This repository provides a standalone implementation of the Qwen3-MoE model that runs without the transformers package.
It uses only the PyTorch standard API and a minimal set of external libraries (tokenizers, safetensors) to support model loading, inference, and text generation.
-
Transformers-free
- Removed all dependencies on the
transformerslibrary by reimplementing the required components locally.

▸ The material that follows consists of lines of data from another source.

Lemma fill_row_long (ncols j : nat) (zs : list Z) (row : list (option Z)) :
  List.length row = ncols -> (j <= ncols)%nat -> (ncols < j + List.length zs)%nat ->
  Forall (fun z => in_int64 z = true) zs ->
  fill_row ncols j (map Z_to_string zs) row = Err IndexError.
Proof.
  revert j row. induction zs as [| z zs IH]; intros j row Hrow Hj0 Hj Hint; simpl in Hj; [lia |].
  cbn [map fill_row]. rewrite py_int_Z_to_string. cbn [exc_bind].
  destruct (ncols <=? j)%nat eqn:E; [reflexivity |].
  apply Nat.leb_gt in E. apply Forall_cons_iff in Hint as [Hz Hzs].
  rewrite Hz. cbn [negb].
  apply IH; [rewrite replace_nth_length; exact Hrow | lia | lia | exact Hzs].
Qed.

Lemma skipn_repeat {A} (x : A) (m k : nat) : skipn m (repeat x k) = repeat x (k - m).
Proof.
  revert k. induction m as [| m IH]; intros k; [rewrite Nat.sub_0_r; reflexivity |].
  destruct k as [| k]; [reflexivity |]. cbn [repeat skipn]. rewrite IH. reflexivity.
Qed.

Definition csv_fill (ncols : nat) (line : string) : exc (list (option Z)) :=
  let* vals := py_split line "," in fill_row ncols 0 vals (repeat None ncols).

Lemma csv_fill_row (ncols : nat) (row : list Z) :
  row <> [] -> Forall (fun z => in_int64 z = true) row ->
  csv_fill ncols (csv_line row)
  = if (List.length row <=? ncols)%nat
    then Ok (map Some row ++ repeat None (ncols - List.length row))%list
    else Err IndexError.
Proof.
  intros Hne Hint. unfold csv_fill. rewrite csv_line_split by exact Hne. cbn [exc_bind].
  destruct (Nat.leb_spec (List.length row) ncols) as [H | H].
  - rewrite fill_row_short by (rewrite ?repeat_length; lia || exact Hint).
    rewrite skipn_repeat. reflexivity.
  - apply fill_row_long; [apply repeat_length | lia | lia | exact Hint].
Qed.

(** X5: [output_to_arr] does not check the row widths against the header
    (on the CSV texts of [output_to_arr_parses_csv], rows now of any
    non-zero width, every field within the int64 range): a row with
    fewer fields than columns leaves the remaining cells of [np.empty]
    unwritten; a row with more fields raises [IndexError]. *)
Theorem output_to_arr_row_widths (r : result) (fn : string) (header : list string)
    (rows : list (list Z)) (k : nat) :
  header <> [] ->
  Forall (fun h => char_free ","%char h /\ char_free "010"%char h) header ->
  (2 <= List.length rows)%nat ->
  Forall (fun row => row <> []) rows ->
  Forall (Forall (fun z => in_int64 z = true)) rows ->
  dict_get fn (res_output r) = Some (csv_text header rows k) ->
  (Forall (fun row => List.length row <= List.length header)%nat rows ->
   output_to_arr r fn "," newline None (Some "all")
   = Ok {| shape := (List.length rows, List.length header); dtype := DInt;
           cells := map (fun row => map Some row ++
                                    repeat None (List.length header - List.length row))%list rows |}) /\
  (Exists (fun row => List.length header < List.length row)%nat rows ->
   output_to_arr r fn "," newline None (Some "all") = Err IndexError).
Proof.
  intros Hh Hhc Hr Hne Hint Hfn.
  rewrite (output_to_arr_csv r fn header rows k Hh Hhc Hr Hne Hfn).
  change (fun line => let* vals := py_split line "," in
                      fill_row (List.length header) 0 vals (repeat None (List.length header)))
    with (csv_fill (List.length header)).
  set (n := List.length header). split.
  - intros Hshort. clear Hr Hfn.
    assert (E : exc_map (csv_fill n) (map csv_line rows)
                = Ok (map (fun row => map Some row ++ repeat None (n - List.length row))%list rows)).
    { induction rows as [| row rows IH]; [reflexivity |].
      inversion Hne as [| ? ? Hrow Hne']; inversion Hshort as [| ? ? Hlen Hshort'];
        inversion Hint as [| ? ? Hzs Hint']; subst.
      cbn [map exc_map]. rewrite csv_fill_row by assumption.
      replace (List.length row <=? n)%nat with true by (symmetry; apply Nat.leb_le; exact Hlen).
      cbn [exc_bind]. rewrite IH by assumption. reflexivity. }
    rewrite E. reflexivity.
  - intros Hlong. clear Hr Hfn.
    assert (E : exc_map (csv_fill n) (map csv_line rows) = Err IndexError).
    { revert Hne Hint. induction Hlong as [row rows Hlen | row rows _ IH]; intros Hne Hint;
        inversion Hne as [| ? ? Hrow Hne']; inversion Hint as [| ? ? Hzs Hint']; subst;
        cbn [map exc_map]; rewrite csv_fill_row by assumption.
      - replace (List.length row <=? n)%nat with false by (symmetry; apply Nat.leb_gt; exact Hlen).
        reflexivity.
      - destruct (List.length row <=? n)%nat; [| reflexivity].
        cbn [exc_bind]. rewrite (IH Hne' Hint'). reflexivity. }
    rewrite E. reflexivity.
Qed.

Definition csv_ragged_result : result :=
  {| res_params := [];
     res_output := [("short.csv", csv_text ["a"; "b"; "c"] [[1; 2; 3]; [4]]%Z 1);
                    ("long.csv", csv_text ["a"; "b"] [[1; 2]; [3; 4; 5]]%Z 0)];
     res_id := "r2" |}.

Lemma output_to_arr_row_widths_witness :
  output_to_arr csv_ragged_result "short.csv" "," newline None (Some "all")
  = Ok {| shape := (2%nat, 3%nat); dtype := DInt;
          cells := [[Some 1; Some 2; Some 3]; [Some 4; None; None]]%Z |} /\
  output_to_arr csv_ragged_result "long.csv" "," newline None (Some "all") = Err IndexError.
Proof.
  split.
  - apply (output_to_arr_row_widths csv_ragged_result "short.csv" ["a"; "b"; "c"]
             [[1; 2; 3]; [4]]%Z 1);
      [discriminate | repeat constructor; solve_char_free | simpl; lia
      | repeat constructor; discriminate | repeat constructor | reflexivity
      | repeat constructor; simpl; lia].
  - apply (output_to_arr_row_widths csv_ragged_result "long.csv" ["a"; "b"]
             [[1; 2]; [3; 4; 5]]%Z 0);
      [discriminate | repeat constructor; solve_char_free | simpl; lia
      | repeat constructor; discriminate | repeat constructor | reflexivity |].
    apply Exists_cons_tl, Exists_cons_hd. simpl. lia.
Defined.

(* ------------------------------------------------------------------ *)
(** ** Negative station counts *)

Lemma string_app_assoc (a b c : string) : (a ++ b) ++ c = a ++ (b ++ c).
Proof. induction a as [| ch a IH]; simpl; [reflexivity | now rewrite IH]. Qed.

Lemma isnumeric_last_digit (s : string) :
  isnumeric s = true ->
  exists p d, s = p ++ String d EmptyString /\ is_digit d = true.
Proof.
  intros Hs. pose proof (isnumeric_digits s Hs) as Hd.
  assert (Hne : list_ascii_of_string s <> []) by (destruct s; [discriminate | discriminate]).
  destruct (exists_last Hne) as [l' [d Hl]].
  exists (string_of_list_ascii l'), d. split.
  - rewrite <- (string_of_list_ascii_of_string s), Hl, string_of_list_ascii_app. reflexivity.
  - rewrite Hl, forallb_app in Hd. simpl in Hd.
    destruct (is_digit d); [reflexivity | destruct (forallb _ _); discriminate].
Qed.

- Removed all dependencies on the
-
Mixture of Experts (MoE)
- Expert gating, top-k routing, and weighted combination based on the Tenstorrent Qwen3-MoE reference.
-
SDPA Attention
- Directly uses PyTorch’s
scaled_dot_product_attention. - Supports Grouped Query Attention (GQA).
- Directly uses PyTorch’s
-
Rotary Position Embedding (RoPE)
- Complex-number based implementation of RoPE.
-
Nucleus Sampling
- Implements Top-p sampling for natural text generation.
-
KV Cache
- Efficient memory usage for long sequence generation.
.
├── qwen3_moe
│ ├── config.json # Example configuration file
│ ├── configuration_qwen3_moe.py # Model hyperparameters and configuration
│ ├── modeling_qwen3_moe.py # Qwen3-MoE model architecture
│ ├── README.md # Module-specific documentation
│ └── rope_helpers.py # RoPE precomputation and application
├── transformers
│ └── sdpa_attention.py # SDPA attention wrapper
├── utils
│ └── structural_types.py # Structural type definitions
├── generation.py # Model loading and text generation
├── main.py # CLI entry point
├── output.txt # Sample generation output
├── README.md # Main project documentation
└── requirements.txt # Python dependencies
git clone https://github.com/junjinyong/Qwen3-MoE
cd Qwen3-MoE
pip install torch tokenizers safetensors fireObtain Qwen3-MoE .safetensors checkpoint files and tokenizer.json from the Hugging Face Hub or another source.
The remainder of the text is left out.